How scary is Room 6? It's so freakin' scary they call it R66m 6! That's 60 percent sixes out of the whole title! That's a lot of six.
In the film, and I use "film" in the loosest possible way, Christine Taylor attempts to prevent her career from slipping further into irrelevance. The sad fact is that aside from films wherein she either plays a Brady or in which her husband (Ben Stiller) took pity on her and gave her a part, she's really going nowhere fast.
In the nicest way I can put it, Room 6 is a shameful yet unsuccessful ripoff of cult favorite Jacob's Ladder. Here, we have troubled Amy (Taylor), who has so many nightmares and visions of evil demons that it's a miracle she can function in the real world, much less work as an elementary school teacher. Eventually she and boyfriend Nick (Shane Brolly) are in a car wreck, and Nick is hauled off by a spooky ambulance, and no one knows where. She teams up with the guy (Jerry O'Connell) in the truck they hit, whose sister is similarly situated. They're promptly on the hunt to find out what happened, only every avenue is met with some creepy demon dude that jumps at Amy out of nowhere, growls something, then vanishes.
Here's the formula for the film, and I'm not kidding: We see Amy. Amy sees a normal scene. Suddenly someone turns into a gross-headed demon and yells at her. Amy shrieks! Amy sees a normal scene again. Repeat 90 times until the truth is revealed.
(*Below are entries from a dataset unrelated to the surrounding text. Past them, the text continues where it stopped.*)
(* ===== verification/SkipSpec.v ===== *)
(** * The skip list under concurrent callers

    The invariant of the arena and of every caller in the middle of an operation,
    kept by every access any of them makes: each level is a sorted list from the
    head, an upper level holds nodes of the one below, and no access reads or
    writes outside its node's tower. From it: the table is linearizable, an insert
    at the swap of its bottom link, a lookup at its last read. *)

From stdpp Require Import sorting.
From S2P Require Import Prelude Memtable Skiplist.

(** ** The order of versions *)

Definition vcmp (k1 : bytes) (s1 : Z) (k2 : bytes) (s2 : Z) : comparison :=
  match bytes_cmp k1 k2 with Eq => s2 ?= s1 | c => c end.

Lemma order_vcmp e key seq : order_of e key seq = vcmp (en_key e) (en_seq e) key seq.
Proof. reflexivity. Qed.

Lemma vcmp_antisym k1 s1 k2 s2 : vcmp k2 s2 k1 s1 = CompOpp (vcmp k1 s1 k2 s2).
Proof.
  unfold vcmp. rewrite (bytes_cmp_antisym k1 k2). destruct (bytes_cmp k1 k2); cbn; try done.
  by rewrite Z.compare_antisym.
Qed.

Lemma vcmp_lt k1 s1 k2 s2 : vcmp k1 s1 k2 s2 = Lt <-> key_lt k1 k2 \/ (k1 = k2 /\ s2 < s1).
Proof.
  unfold vcmp. destruct (bytes_cmp_spec k1 k2) as [->|H|H].
  - rewrite Z.compare_lt_iff. split; [by right|]. intros [H%key_lt_irrefl|[_ H]]; done.
  - split; [by left|done].
  - split; [done|]. intros [H'|[-> _]]; [|by apply key_lt_irrefl in H]. exfalso. key_order.
Qed.

Lemma vcmp_ge k1 s1 k2 s2 : vcmp k1 s1 k2 s2 <> Lt <-> key_lt k2 k1 \/ (k1 = k2 /\ s1 <= s2).
Proof.
  unfold vcmp. destruct (bytes_cmp_spec k1 k2) as [->|H|H].
  - destruct (Z.compare_spec s2 s1); split; try done; try (right; split; [done|lia]);
      intros [H'%key_lt_irrefl|[_ H']]; done || lia.
  - split; [done|]. intros [H'|[-> _]]; [|by apply key_lt_irrefl in H]. exfalso. key_order.
  - split; [by left|done].
Qed.

Definition cell : Type := Z * Entry.

Definition entry_le (a b : cell) : Prop := order_of (snd b) (en_key (snd a)) (en_seq (snd a)) <> Lt.

Lemma entry_le_trans a b c : entry_le a b -> entry_le b c -> entry_le a c.
Proof.
  unfold entry_le. rewrite !order_vcmp, !vcmp_ge. intros [H1|[E1 H1]] [H2|[E2 H2]].
  - left. key_order.
  - left. rewrite E2. done.
  - left. by rewrite <- E1.
  - right. split; [congruence|lia].
Qed.

Lemma before_entry_le a b key seq :
  order_of (snd a) key seq = Lt -> order_of (snd b) key seq <> Lt -> entry_le a b.
Proof.
  unfold entry_le. rewrite !order_vcmp, !vcmp_ge, vcmp_lt. intros [H1|[E1 H1]] [H2|[E2 H2]].
  - left. key_order.
  - left. by rewrite E2.
  - left. by rewrite E1.
  - right. split; [congruence|lia].
Qed.

Lemma entry_le_before a b key seq :
  entry_le a b -> order_of (snd b) key seq = Lt -> order_of (snd a) key seq = Lt.
Proof.
  unfold entry_le. rewrite !order_vcmp, !vcmp_ge, !vcmp_lt. intros [H1|[E1 H1]] [H2|[E2 H2]].
  - left. key_order.
  - left. by rewrite <- E2.
  - left. by rewrite <- E1.
  - right. split; [congruence|lia].
Qed.

Lemma entry_le_beyond a b key seq :
  entry_le a b -> order_of (snd a) key seq <> Lt -> order_of (snd b) key seq <> Lt.
Proof. intros Hle Ha Hb. apply Ha. by eapply entry_le_before. Qed.

(** ** Levels *)

(** Following a level from a node: the nodes met, to the end. *)
Fixpoint path (sk : SkipMemtable) (l : nat) (from : Z) (cs : list cell) : Prop :=
  match cs with
  | [] => next sk from l = Some NIL
  | c :: cs => next sk from l = Some (fst c) /\ path sk l (fst c) cs
  end.

Lemma path_ext sk sk' l cs : forall from,
  (forall j, j = from \/ j ∈ cs.*1 -> next sk' j l = next sk j l) -> path sk l from cs -> path sk' l from cs.
Proof.
  induction cs as [|c cs IH]; intros from Hn; cbn [path].
  - rewrite Hn by by left. done.
  - rewrite Hn by by left. intros [H1 H2]. split; [done|]. apply IH; [|done]. intros j [->|Hj]; apply Hn; right; cbn.
    + by left.
    + by right.
Qed.

(** What a link of the path points to. *)
Definition first_of (cs : list cell) : Z := match cs with [] => NIL | c :: _ => fst c end.

Lemma path_split sk l cs : forall from pred,
  path sk l from cs -> pred = from \/ pred ∈ cs.*1 ->
  exists pre post, cs = pre ++ post /\ last (from :: pre.*1) = Some pred /\ next sk pred l = Some (first_of post).
Proof.
  induction cs as [|c cs IH]; intros from pred Hp Hin; cbn [path] in Hp.
  - destruct Hin as [->|Hin]; [|by apply elem_of_nil in Hin]. by exists [], [].
  - destruct Hp as [H1 H2]. destruct (decide (pred = from)) as [->|Hne]; [by exists [], (c :: cs)|].
    destruct (IH (fst c) pred H2) as (pre & post & -> & Hl & Hn).
    { destruct Hin as [->|Hin]; [done|]. cbn in Hin. by apply elem_of_cons in Hin. }
    exists (c :: pre), post. split; [done|]. split; [|done]. cbn [fmap list_fmap]. by rewrite last_cons_cons.
Qed.

Lemma path_first sk l from cs : path sk l from cs -> next sk from l = Some (first_of cs).
Proof. destruct cs as [|c cs]; cbn; [done|]. by intros [? _]. Qed.

(** A new node between [pred] and what [pred] pointed to. *)
Lemma path_splice sk sk' l i e pre : forall from pred post,
  path sk l from (pre ++ post) -> last (from :: pre.*1) = Some pred ->
  NoDup (from :: (pre ++ post).*1) ->
  next sk' pred l = Some i -> next sk' i l = Some (first_of post) ->
  (forall j, j <> pred -> j = from \/ j ∈ (pre ++ post).*1 -> next sk' j l = next sk j l) ->
  path sk' l from (pre ++ (i, e) :: post).
Proof.
  induction pre as [|c pre IH]; intros from pred post Hp Hl Hnd Hpred Hi Hsame; cbn [app path].
  - injection Hl as <-. split; [done|]. cbn [fst]. destruct post as [|c post]; cbn [app path first_of] in *; [done|].
    split; [done|]. destruct Hp as [_ Hp]. eapply path_ext; [|exact Hp].
    apply NoDup_cons in Hnd as [Hn _]. intros j Hj. apply Hsame.
    + intros ->. apply Hn. cbn. apply elem_of_cons. destruct Hj as [->|Hj]; auto.
    + right. cbn. apply elem_of_cons. destruct Hj as [->|Hj]; auto.
  - cbn [app path fmap list_fmap] in *. rewrite last_cons_cons in Hl. destruct Hp as [H1 H2].
    apply NoDup_cons in Hnd as [Hn Hnd]. split.
    + rewrite Hsame; [done| |by left]. intros ->. apply Hn.
      apply last_Some_elem_of in Hl. rewrite fmap_app. apply elem_of_cons in Hl as [->|Hl]; [by left|].
      right. apply elem_of_app. by left.
    + eapply IH; try done. intros j Hj Hin. apply Hsame; [done|]. right. apply elem_of_cons. destruct Hin as [->|Hin]; auto.
Qed.

(** ** The invariant *)

(** Ghost state: the cells of each level, and the slots each node index has been
    given. *)
Record table_inv (sk : SkipMemtable) (chain : nat -> list cell) (tw : gmap Z (nat * nat)) : Prop := {
  ti_next : 1 <= sk_next_node sk;
  ti_links : (sk_next_link sk <= length (sk_links sk))%nat;
  ti_top : (1 <= sk_top sk <= MAX_HEIGHT)%nat;
  ti_head : entry_at sk HEAD = Some head_entry;
  ti_tower : forall i t h, tw !! i = Some (t, h) ->
    0 <= i < sk_next_node sk /\ (1 <= h <= MAX_HEIGHT)%nat /\ (t + h <= sk_next_link sk)%nat;
  ti_apart : forall i j t h t' h', i <> j -> tw !! i = Some (t, h) -> tw !! j = Some (t', h') ->
    (t + h <= t' \/ t' + h' <= t)%nat;
  ti_entry : forall i e, 0 <= i -> entry_at sk i = Some e -> tw !! i = Some (en_tower e, en_height e);
  ti_path : forall l, (l < MAX_HEIGHT)%nat -> path sk l HEAD (chain l);
  ti_cells : forall l i e, (i, e) ∈ chain l ->
    0 < i < NIL /\ entry_at sk i = Some e /\ (l < en_height e)%nat /\ en_seq e <= u64_max;
  ti_sorted : forall l, StronglySorted entry_le (chain l);
  ti_nodup : forall l, NoDup (chain l).*1;
  ti_sub : forall l, chain (S l) ⊆ chain l;
}.

(** A link to a node that sorts before [(key, seq)], or to the head. *)
Definition placed (chain : nat -> list cell) (l : nat) (node : Z) (key : bytes) (seq : Z) : Prop :=
  node = HEAD \/ exists e, (node, e) ∈ chain l /\ order_of e key seq = Lt.

(** A link to a node that does not, or to the end. *)
Definition beyond (chain : nat -> list cell) (l : nat) (found : Z) (key : bytes) (seq : Z) : Prop :=
  found = NIL \/ exists e, (found, e) ∈ chain l /\ order_of e key seq <> Lt.

Definition bracket (chain : nat -> list cell) (key : bytes) (seq : Z) (preds succs : list Z) (l : nat) : Prop :=
  exists p s, preds !! l = Some p /\ succs !! l = Some s /\ placed chain l p key seq /\ beyond chain l s key seq.

Definition entry_of (n : Taken) : Entry :=
  mkEntry (mu_key (tk_mut n)) (mu_seq (tk_mut n)) (mu_value (tk_mut n)) (tk_tower n) (tk_height n).

(** A writer's node: its tower is its own. *)
Definition taken_ok (sk : SkipMemtable) (tw : gmap Z (nat * nat)) (n : Taken) : Prop :=
  0 < tk_index n < zlen (sk_nodes sk) /\ tk_index n < NIL /\ tw !! tk_index n = Some (tk_tower n, tk_height n) /\ mu_seq (tk_mut n) <= u64_max.

(** Published, and linked at the levels below [level] and nowhere else. *)
Definition linked_below (sk : SkipMemtable) (chain : nat -> list cell) (n : Taken) (level : nat) : Prop :=
  entry_at sk (tk_index n) = Some (entry_of n) /\
  (forall l, (l < level)%nat -> (tk_index n, entry_of n) ∈ chain l) /\
  (forall l, (level <= l)%nat -> tk_index n ∉ (chain l).*1).

Definition goal_inv (sk : SkipMemtable) (chain : nat -> list cell) (tw : gmap Z (nat * nat)) (g : goal) : Prop :=
  match g with
  | ForBottom n => taken_ok sk tw n /\ linked_below sk chain n 0 /\ (tk_height n <= sk_top sk)%nat
  | ForUpper n level _ =>
      taken_ok sk tw n /\ linked_below sk chain n level /\ (tk_height n <= sk_top sk)%nat /\ (1 <= level < tk_height n)%nat
  | ForGet _ => True
  end.

(** About to link at [level], between what the walk found there. *)
Definition linking (sk : SkipMemtable) (chain : nat -> list cell) (tw : gmap Z (nat * nat)) (n : Taken) (level : nat)
  (preds succs : list Z) : Prop :=
  taken_ok sk tw n /\ linked_below sk chain n level /\ (tk_height n <= sk_top sk)%nat /\ (level < tk_height n)%nat /\
  forall l, (level <= l < MAX_HEIGHT)%nat -> bracket chain (mu_key (tk_mut n)) (mu_seq (tk_mut n)) preds succs l.

Definition untaken (sk : SkipMemtable) (tw : gmap Z (nat * nat)) (m : Mutation) (index : Z) : Prop :=
  0 < index < zlen (sk_nodes sk) /\ index < NIL /\ index < sk_next_node sk /\ entry_at sk index = None /\ tw !! index = None /\
  mu_seq m <= u64_max.

(** The arena has no node, or no link slot, left to give. *)
Definition exhausted (sk : SkipMemtable) : Prop :=
  zlen (sk_nodes sk) < sk_next_node sk \/ sk_next_link sk = length (sk_links sk).

Definition thread_inv (sk : SkipMemtable) (chain : nat -> list cell) (tw : gmap Z (nat * nat)) (p : phase) : Prop :=
  match p with
  | Take m => mu_seq m <= u64_max
  | Reserve m index => untaken sk tw m index
  | TowerCas m index start => untaken sk tw m index /\ (start <= sk_next_link sk)%nat
  | Count n | Publish n =>
      taken_ok sk tw n /\ entry_at sk (tk_index n) = None /\ forall l, tk_index n ∉ (chain l).*1
  | LoadTop n => taken_ok sk tw n /\ linked_below sk chain n 0
  | RaiseCas n top => taken_ok sk tw n /\ linked_below sk chain n 0 /\ (top < tk_height n)%nat
  | Descend g => goal_inv sk chain tw g
  | Walk g level node preds succs =>
      goal_inv sk chain tw g /\ (level < MAX_HEIGHT)%nat /\ length preds = MAX_HEIGHT /\ length succs = MAX_HEIGHT /\
      placed chain level node (goal_key g) (goal_seq g) /\
      forall l, (level < l < MAX_HEIGHT)%nat -> bracket chain (goal_key g) (goal_seq g) preds succs l
  | StoreLink n level preds succs _ => linking sk chain tw n level preds succs
  | Splice n level preds succs _ =>
      linking sk chain tw n level preds succs /\ exists s, succs !! level = Some s /\ next sk (tk_index n) level = Some s
  | Inserted _ | Answered _ => True
  | Panicked => exhausted sk
  end.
Room 6 is so repetitive in its gotcha fright tactics that it soon downgrades from mildly scary to silly to wholly absurd. Soon the only thing that's scary is the giant wrinkle over Taylor's nose. How could makeup not deal with that thing? They're on top of things when someone needs horns or a melted face or it's time for a lesbian blood orgy in the not-really-there hospital (not kidding), but Taylor can't get a little powder? Sheesh.
The acting is horrible from all fronts, but it's the script that sinks this film completely. There's no sense of plot, the action randomly jumps ahead when the movie requires it, and you'll figure out the ending after about half an hour. Or faster, if you can convince yourself to actually pay attention.
The DVD includes a commentary track and a making-of featurette.